Abstract
Background/Aims:
People with disability have higher rates of cancer, excluding skin cancer, compared with people without disability. Food and Drug Administration draft guidelines from 2024 address use of performance status criteria to determine eligibility for clinical trials, advocating for less restrictive thresholds. We examined the exclusion of people with disability from clinical trials based on performance status and other criteria.
Methods:
We reviewed eligibility criteria in approved interventional Phase III and Phase IV oncology clinical trials listed on ClinicalTrails.gov between 1 January 2019 and 31 December 2023. Functional status thresholds were assessed using the Eastern Cooperative Oncology Group Performance Status Scale and Karnofsky Performance Scale in clinical trial eligibility criteria. Qualitative analysis was used to review eligibility criteria relating to functional impairments or disability.
Results:
Among 96 oncology clinical trials, approximately 40% had restrictive Eastern Cooperative Oncology Group and Karnofsky Performance Scale thresholds, explicitly including only patients with Eastern Cooperative Oncology Group 0 or 1, or equivalent Karnofsky Performance Scale 70 or greater. Only 20% of studies included patients with Eastern Cooperative Oncology Group 2 and Karnofsky Performance Scale 60. Multiple studies contained miscellaneous eligibility criteria that could potentially exclude people with disability. No studies described making accommodations for people with disability to participate in the clinical trial.
Conclusion:
Draft Food and Drug Administration guidelines recommend including patients with Eastern Cooperative Oncology Group scores of 2 and Karnofsky Performance Scale scores of 60 in oncology clinical trials.
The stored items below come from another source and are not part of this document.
(** C7. The process of a receiver beside a consumer that attaches while it runs, access by
    access, under release/acquire memory, from a successful [initialize] on: whatever arrives,
    no execution of the loop and the destructor has undefined behaviour, and every one can be
    continued until both have finished. When they have, the consumer attached, and has
    acquired in order and each once a prefix of the events of the accepted packets that the
    ring took, without ever finding an invalid slot, and all of them when it was told the
    ring is closed; the process has given back everything it acquired, removed the name of
    the segment, and counted what arrived. *)
Theorem receiver_process_concurrent {W} (env env' : environment W) inet_pton fuel turns config w self w'
    memory ops schedule :
  initialized env inet_pton fuel config w self w' ->
  recvmsg_documented (env_os env') -> munmap_documented (env_os env') ->
  mapping_of (egress_ring config) memory -> forallb consumer_op ops = true ->
  let u := Lifecycle.with_peer w' (construct_handle (egress_ring config) false) in
  let threads := beside_attaching env' (receiver_service turns self) u memory ops in
  completes schedule threads /\
  forall s ended self' w'' r, execute schedule threads = Some s -> finished_with s ((ended, self'), w'') r ->
    exists rs hc' arrivals results pending, r = Value (rs, hc') /\
      (ResAcquire (Unexpected AcquireError_InvalidSlot) ∉ rs) /\
      served (w_held w) self u self' w'' arrivals results /\
      stored_events GapDetector_init (packets_of arrivals) results = acquired rs ++ pending /\
      (ResAcquire (Unexpected AcquireError_Closed) ∈ rs -> pending = []).
Proof.
  intros Hinit Hrecv Hmunmap Hmap Hops. split; [by eapply receiver_process_completes|].
  intros s ended self' w'' r Hrun Hfin. by eapply receiver_process_finished.
Qed.

(** ** A concrete execution *)

(** The demo receiver that has started, beside the consumer of [RingConcurrent], which attaches. *)
Definition demo_threads (self : Receiver) (w : world unit) :=
  beside_attaching ReceiverSpec.demo_env (receiver_service 10 self)
    (Lifecycle.with_peer w (construct_handle demo_config false)) (Memory 4096 320) demo_acquisitions.

Abbreviation demo_initialized := (interp (engine_handler Lifecycle.demo_quiet_env)
  (Receiver_initialize Lifecycle.demo_inet_pton 1 Lifecycle.demo_receiver_config) Lifecycle.demo_receiver_world).

Definition demo_taken : list ring_result :=
  [ResAcquire (Value (demo_event 1)); ResRelease true] ++
  concat (replicate 4 [ResAcquire (Unexpected AcquireError_Closed); ResRelease false]).

(** One packet arrives; the consumer acquires its event, then finds the ring closed. *)
Example demo_service_results :
  match demo_initialized with
  | Some (Some (Value self), w) =>
      (fun r => (r.1.1.1, length (packets_of (w_received r.1.2)), match r.2 with Value x => Some x.1 | Unexpected _ => None end)) <$>
        (execute (demo_lockstep 9) (demo_threads self w) ≫= outcome)
  | _ => None
  end = Some (true, 1%nat, Some demo_taken).
Proof. vm_compute. reflexivity. Qed.

Lemma demo_service_finished :
  exists self w s self' w' hc', demo_initialized = Some (Some (Value self), w) /\
    execute (demo_lockstep 9) (demo_threads self w) = Some s /\
    finished_with s ((true, self'), w') (Value (demo_taken, hc')).
Proof.
  pose proof demo_service_results as Hres.
  destruct demo_initialized as [[[[self|e]|] w]|]; [|discriminate Hres..].
  destruct (execute (demo_lockstep 9) (demo_threads self w)) as [s|] eqn:Hrun; [|discriminate Hres].
  cbn [mbind option_bind] in Hres.
  destruct (outcome s) as [[[[ended self'] w'] [[rs hc']|e]]|] eqn:Hout; [|discriminate Hres..].
  injection Hres as -> _ ->. exists self, w, s, self', w', hc'. split; [reflexivity|].
  split; [exact Hrun|by apply outcome_finished].
Qed.

Lemma demo_is_initialized self w :
  demo_initialized = Some (Some (Value self), w) ->
  initialized Lifecycle.demo_quiet_env Lifecycle.demo_inet_pton 1 Lifecycle.demo_receiver_config
    Lifecycle.demo_receiver_world self w.
Proof.
  assert (Hconf : config_ok (egress_ring Lifecycle.demo_receiver_config)) by by split.
  assert (Hbytes : forall bytes,
    required_bytes (egress_ring Lifecycle.demo_receiver_config) = Value bytes -> bytes = Z.of_nat 320).
  { intros bytes Hb. vm_compute in Hb. by injection Hb as <-. }
  intros Hinit. split; [exact (fun _ => eq_refl)|apply demo_mmap_documented|apply demo_munmap_documented
    |exact Hconf|exact Hbytes|exact Hinit].
Qed.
We found that oncology clinical trials often exclude people with more restrictive performance status scores than the draft Food and Drug Administration guidelines, as well as other criteria that relate to disability. These estimates provide baseline information for assessing how the 2024 Food and Drug Administration guidance, if finalized, might affect the inclusion of people with disability in future trials.